Another digital identity startup, Onfido — which pledges on its website to be able to verify a person’s identity in as little as 15 seconds — also told us it’s seen a big jump in demand from the healthcare sector.
“Our clients offering remote online consultations have seen a massive 370% increase in the number of applicants since January, compared to last year,” said a spokesperson. “Clearly there are advantages from not having to go into a hospital or a local physician’s waiting room for fear of contracting the virus in the waiting room.”
It also said it has seen a bump around travel — though for a very specific niche: Car rental.
Customers in the sector are onboarding 26% more applicants this month vs the same time last year, it told us. “The likely explanation is that daily commuters who don’t own a car are refraining from taking public transport for fear of picking up the virus in overcrowded trains or buses, instead electing to drive themselves to work,” the spokesperson noted.
Increased demand for online banking and fintech is also driving usage of its tools at the present moment, per the spokesperson. “Early signs seem to suggest a 21% increase in signups this month. Presumably, so that people can gain access to financial services from their home without the need to go inside branches,” they added.
Last week, another startup in the space — Veriff, with an “end-to-end verification service” that combines automated and manual analyses to authenticate inputs — reported seeing a “steady increase” in verifications, which it partly linked to the COVID-19 outbreak.
Though it said it’s expecting a bigger boost going forward, after seeing a surge in inquiries about its service.
“Coronavirus does present new use-cases and needs for remote ID verifications,” founder and CEO Kaarel Kotkas told us. “For example, we have been contacted by universities who are looking for remote examination options, but also large tech companies for account recovery and credentials reset to support remote work.”
“As to our current clients, we have seen a steady increase in ID verifications over the last month — globally it is around 20% increase. However, it definitely cannot all be accounted for the coronavirus. Yet, when looking at the last 2 weeks when coronavirus has really escalated in Europe and the US, it has triggered a lot of integrations connected to coronavirus like e-notaries, digital healthcare, and others. Therefore we expect a 50% jump in our volumes next month,” he added.
A longer term player in the digital identity space — Authenteq, which sells an omni-channel ID verification and KYC services — also confirmed an uptick in demand.
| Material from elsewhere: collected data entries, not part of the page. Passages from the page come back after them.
(** X6.  An invalid record is revalidated on every pass, whatever its
    timestamp and whatever the maximum age: the age test only ever spares
    valid records. *)
Theorem X6_invalid_record_is_always_revalidated
    (clock : nat → Z)
    (queryDatadogExternal : nat → string → gmap string string → Z * option error)
    (p : Processor) (emList : list ExternalMetricValue) (i : nat)
    (em : ExternalMetricValue) (w : World) :
  emList !! i = Some em →
  Valid em = false →
  ¬ skipped clock queryDatadogExternal p emList i w ∧
  ∃ em', revalidated clock queryDatadogExternal p emList i w em'.
Proof.
  intros Hi Hv.
  assert (¬ fresh p (now_at clock queryDatadogExternal p emList i w) em) as Hnf
    by (intros [Hv' _]; congruence).
  split.
  - rewrite (skipped_fresh clock queryDatadogExternal p emList i em w Hi). exact Hnf.
  - exact (proj1 (upto_step_stale clock queryDatadogExternal p emList i em w Hi Hnf)).
Qed.

Lemma X6_witness :
  [Examples.metric "A" 100 false] !! 0%nat = Some (Examples.metric "A" 100 false) ∧
  Valid (Examples.metric "A" 100 false) = false ∧
  ¬ skipped Examples.clock100 Examples.provider_down (NewProcessor 90)
            [Examples.metric "A" 100 false] 0 Examples.w0 ∧
  ∃ em', revalidated Examples.clock100 Examples.provider_down (NewProcessor 90)
                     [Examples.metric "A" 100 false] 0 Examples.w0 em'.
Proof.
  split; [reflexivity |]. split; [reflexivity |].
  exact (X6_invalid_record_is_always_revalidated Examples.clock100
           Examples.provider_down (NewProcessor 90) [Examples.metric "A" 100 false] 0
           (Examples.metric "A" 100 false) Examples.w0 eq_refl eq_refl).
Defined.



(** X8.  The age is computed in [int64]: for a valid record stamped so far
    back that [now - lastUpdated] exceeds the largest [int64], the
    difference wraps to a negative number and the record counts as fresh
    under any non-negative maximum age. *)
Theorem X8_age_overflow_makes_a_record_fresh
    (clock : nat → Z)
    (queryDatadogExternal : nat → string → gmap string string → Z * option error)
    (p : Processor) (emList : list ExternalMetricValue) (i : nat)
    (em : ExternalMetricValue) (w : World) :
  emList !! i = Some em →
  Valid em = true →
  Int64.in_range (Timestamp em) →
  0 ≤ maxAge p →
  Int64.max_int < now_at clock queryDatadogExternal p emList i w - Timestamp em →
  Int64.sub (now_at clock queryDatadogExternal p emList i w) (Timestamp em) < 0 ∧
  skipped clock queryDatadogExternal p emList i w.
Proof.
  intros Hi Hv Hts Hm Hold.
  pose proof (Int64_wrap_in_range
                (clock (ticks (UpdateExternalMetrics_upto clock queryDatadogExternal p
                                 emList i w).2))) as Hnow.
  fold (Unix clock (ticks (UpdateExternalMetrics_upto clock queryDatadogExternal p
                             emList i w).2)) in Hnow.
  fold (now_at clock queryDatadogExternal p emList i w) in Hnow.
  assert (Int64.sub (now_at clock queryDatadogExternal p emList i w) (Timestamp em) < 0)
    as Hneg.
  { unfold Int64.sub. rewrite Int64_wrap_overflow.
    - unfold Int64.in_range, Int64.min_int, Int64.max_int, Int64.modulus in *. lia.
    - unfold Int64.in_range, Int64.min_int, Int64.max_int in *. lia. }
  split; [exact Hneg |].
  apply (skipped_fresh clock queryDatadogExternal p emList i em w Hi).
  split; [exact Hv | lia].
Qed.

Lemma X8_witness :
  [Examples.metric "A" (- 2 ^ 63) true] !! 0%nat
    = Some (Examples.metric "A" (- 2 ^ 63) true) ∧
  Int64.sub (now_at Examples.clock100 Examples.provider_up (NewProcessor 90)
                    [Examples.metric "A" (- 2 ^ 63) true] 0 Examples.w0)
            (Timestamp (Examples.metric "A" (- 2 ^ 63) true)) < 0 ∧
  skipped Examples.clock100 Examples.provider_up (NewProcessor 90)
          [Examples.metric "A" (- 2 ^ 63) true] 0 Examples.w0.
Proof.
  split; [reflexivity |].
  apply (X8_age_overflow_makes_a_record_fresh Examples.clock100 Examples.provider_up
           (NewProcessor 90) [Examples.metric "A" (- 2 ^ 63) true] 0
           (Examples.metric "A" (- 2 ^ 63) true) Examples.w0 eq_refl eq_refl).
  - vm_compute. split; discriminate.
  - vm_compute. discriminate.
  - vm_compute. reflexivity.
Defined.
“We are seeing an increase in requests from both companies that cater to the remote worker market as well as companies that want to move to increased remote work or work from home policy,” said co-founder and CEO Kari Thor.
“We had a large muliti-national client that we were working on integrating our ID Verification solution, that a few weeks ago changed the focus of their use case to verify their workers remotely, not only to access company intranet and other systems but as well to allow people now working from home to electronically sign documents and contracts using the Authenteq technology.
“Although this hasn’t been the main value proposition that we have had and have only dealt with employee eID on special occasions, we have started focusing more on this product offering for companies in these uncertain times.”
“Obviously the US market is maybe a little behind the Asian and European clients and I think we will see more interest from the US companies this week as they realize that things might be heading in the same direction with regards to WFH [working from home] policies as we’ve seen in Europe in the last 10 days,” he added.